● **WORK INSTRUCTION**
Counting task for the entries below: give the number of lines that contain the word "apply", with no other text.

● **INPUT MATERIAL**
Lemma follows_andthen {A B} m (act : Act World A) (k : A -> Act World B) (Q : B -> Monitor -> Prop) :
  follows m act (fun a m' => follows m' (k a) Q) -> follows m (andthen act k) Q.
Proof.
  intros Ha w. destruct (Ha w) as (m1 & E1 & Hk). unfold events_of, andthen in *. destruct (act w) as [ [w1 es1] a].
  destruct (Hk w1) as (m2 & E2 & HQ). unfold events_of in *. cbn [fst snd] in *. destruct (k a w1) as [ [w2 es2] b].
  exists m2. cbn [fst snd] in *. by rewrite monitor_app, E1.
Qed.

Lemma follows_emit m m' e (Q : unit -> Monitor -> Prop) : monitor_step m e = Some m' -> Q tt m' -> follows m (emit e) Q.
Proof. intros Hm HQ w. exists m'. cbn. by rewrite Hm. Qed.

Lemma follows_ask {A} m m' e (f : World -> World * A) (Q : A -> Monitor -> Prop) :
  monitor_step m e = Some m' -> (forall a, Q a m') -> follows m (ask e f) Q.
Proof. intros Hm HQ w. exists m'. unfold events_of, ask. destruct (f w). cbn. by rewrite Hm. Qed.

(** A step whose events the protocol allows at any time in [m]. *)
Lemma follows_emits {A} m (act : Act World A) (Q : A -> Monitor -> Prop) :
  emits (fun e => monitor_step m e = Some m) act -> (forall a, Q a m) -> follows m act Q.
Proof.
  intros Ha HQ w. exists m. split; [|apply HQ]. specialize (Ha w). induction Ha as [|e es He _ IH]; [done|]. cbn [monitor].
  by rewrite He.
Qed.

Lemma follows_mono {A} m (act : Act World A) (P Q : A -> Monitor -> Prop) :
  (forall a m', P a m' -> Q a m') -> follows m act P -> follows m act Q.
Proof. intros HPQ Ha w. destruct (Ha w) as (m' & E & HP). eauto. Qed.

(** *** What the tools and the bootstrap ask for *)

Definition tool_event (e : Event) : Prop :=
  match e with RanCommand _ | Resolved _ | Performed _ => True | _ => False end.

Lemma own_tool_emits name arguments params : emits tool_event (own_tool environment config name arguments params).
Proof.
  assert (Hc : forall args policy, emits tool_event (run_app_json_command config args policy)) by (intros; by apply command_emits).
  assert (He : forall op, emits tool_event (executed op)) by (intros; by apply executed_emits).
  unfold own_tool, lease_tool, upstream_view_tool, call_tool, call_batch, run_json_command, run_json_command_vec_allow_structured_exit.
  repeat match goal with
  | |- emits _ (if ?c then _ else _) => destruct c
  | |- emits _ (try_act _ _) => apply emits_try; intros ? _
  | p : bool * option N * bool |- _ => destruct p as [ [? ?] ?]
  end; first [apply Hc|apply He|apply emits_ret].
Qed.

● **ANSWER TO THE EXERCISE**
5